Exercise details: Please retype each record exactly as it stands below.

[Stored data entries]
(** The custom error handler. *)
Definition errorHandler (locals : option Locals) (s : Session.t) (err : error)
    : sent * Session.t :=
  match err with
  | MulterError _ =>
      (Redirected (or_default (referrer env) "/"),
       Session.flash
         ("error", ("File upload error: " ++ error_message err)%string) s)
  | _ =>
      (Rendered
         (match status env err with
          | Some code => if (code =? 0)%Z then 500%Z else code
          | None => 500%Z
          end)
         "error"
         (ErrorData
            (if production env then "Something went wrong!"
             else error_message err)
            (if production env then None else Some (stack env err)))
         locals,
       s)
  end.

(** The 404 handler. *)
Definition notFound (locals : Locals) : sent :=
  Rendered 404 "error" (ErrorData "Page not found" None) (Some locals).

(** What becomes of a handler's reply: its flash calls reach the session,
    [next(error)] reaches the error handler. *)
Definition respond (locals : Locals) (s : Session.t) (r : reply)
    : sent * Session.t :=
  let s1 := Session.flash_each (flashed r) s in
  match resp r with
  | Redirect url => (Redirected url, s1)
  | Render template v => (Rendered 200 template (of_view v) (Some locals), s1)
  | NextError err => errorHandler (Some locals) s1 err
  end.

(** [User.countDocuments()]. *)
Definition countDocuments (d : UserModel.Db) : Exc nat :=
  if UserModel.reachable d
  then Ok (List.length (UserModel.users d))
  else Throw DbError.

(** [POST /auth/login]: the local strategy behind
    [passport.authenticate] with [successRedirect], [failureRedirect] and
    [failureFlash]. *)
Definition login (d : UserModel.Db) (locals : Locals) (s : Session.t)
    (email password : option string) : sent * Session.t :=
  match email, password with
  | Some e, Some p =>
      if (e =? "") || (p =? "")
      then (Redirected "/auth/login",
            Session.flash ("error", "Missing credentials") s)
      else
        match App.verify L d e p with
        | DoneUser user =>
            (Redirected "/",
             Session.mk (Some (serializeUser user))
                        (Session.error s) (Session.success s))
        | DoneFail msg =>
            (Redirected "/auth/login", Session.flash ("error", msg) s)
        | DoneError err => errorHandler (Some locals) s err
        end
  | _, _ =>
      (Redirected "/auth/login",
       Session.flash ("error", "Missing credentials") s)
  end.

Solved problem:
(** The custom error handler. *)
Definition errorHandler (locals : option Locals) (s : Session.t) (err : error)
    : sent * Session.t :=
  match err with
  | MulterError _ =>
      (Redirected (or_default (referrer env) "/"),
       Session.flash
         ("error", ("File upload error: " ++ error_message err)%string) s)
  | _ =>
      (Rendered
         (match status env err with
          | Some code => if (code =? 0)%Z then 500%Z else code
          | None => 500%Z
          end)
         "error"
         (ErrorData
            (if production env then "Something went wrong!"
             else error_message err)
            (if production env then None else Some (stack env err)))
         locals,
       s)
  end.

(** The 404 handler. *)
Definition notFound (locals : Locals) : sent :=
  Rendered 404 "error" (ErrorData "Page not found" None) (Some locals).

(** What becomes of a handler's reply: its flash calls reach the session,
    [next(error)] reaches the error handler. *)
Definition respond (locals : Locals) (s : Session.t) (r : reply)
    : sent * Session.t :=
  let s1 := Session.flash_each (flashed r) s in
  match resp r with
  | Redirect url => (Redirected url, s1)
  | Render template v => (Rendered 200 template (of_view v) (Some locals), s1)
  | NextError err => errorHandler (Some locals) s1 err
  end.

(** [User.countDocuments()]. *)
Definition countDocuments (d : UserModel.Db) : Exc nat :=
  if UserModel.reachable d
  then Ok (List.length (UserModel.users d))
  else Throw DbError.

(** [POST /auth/login]: the local strategy behind
    [passport.authenticate] with [successRedirect], [failureRedirect] and
    [failureFlash]. *)
Definition login (d : UserModel.Db) (locals : Locals) (s : Session.t)
    (email password : option string) : sent * Session.t :=
  match email, password with
  | Some e, Some p =>
      if (e =? "") || (p =? "")
      then (Redirected "/auth/login",
            Session.flash ("error", "Missing credentials") s)
      else
        match App.verify L d e p with
        | DoneUser user =>
            (Redirected "/",
             Session.mk (Some (serializeUser user))
                        (Session.error s) (Session.success s))
        | DoneFail msg =>
            (Redirected "/auth/login", Session.flash ("error", msg) s)
        | DoneError err => errorHandler (Some locals) s err
        end
  | _, _ =>
      (Redirected "/auth/login",
       Session.flash ("error", "Missing credentials") s)
  end.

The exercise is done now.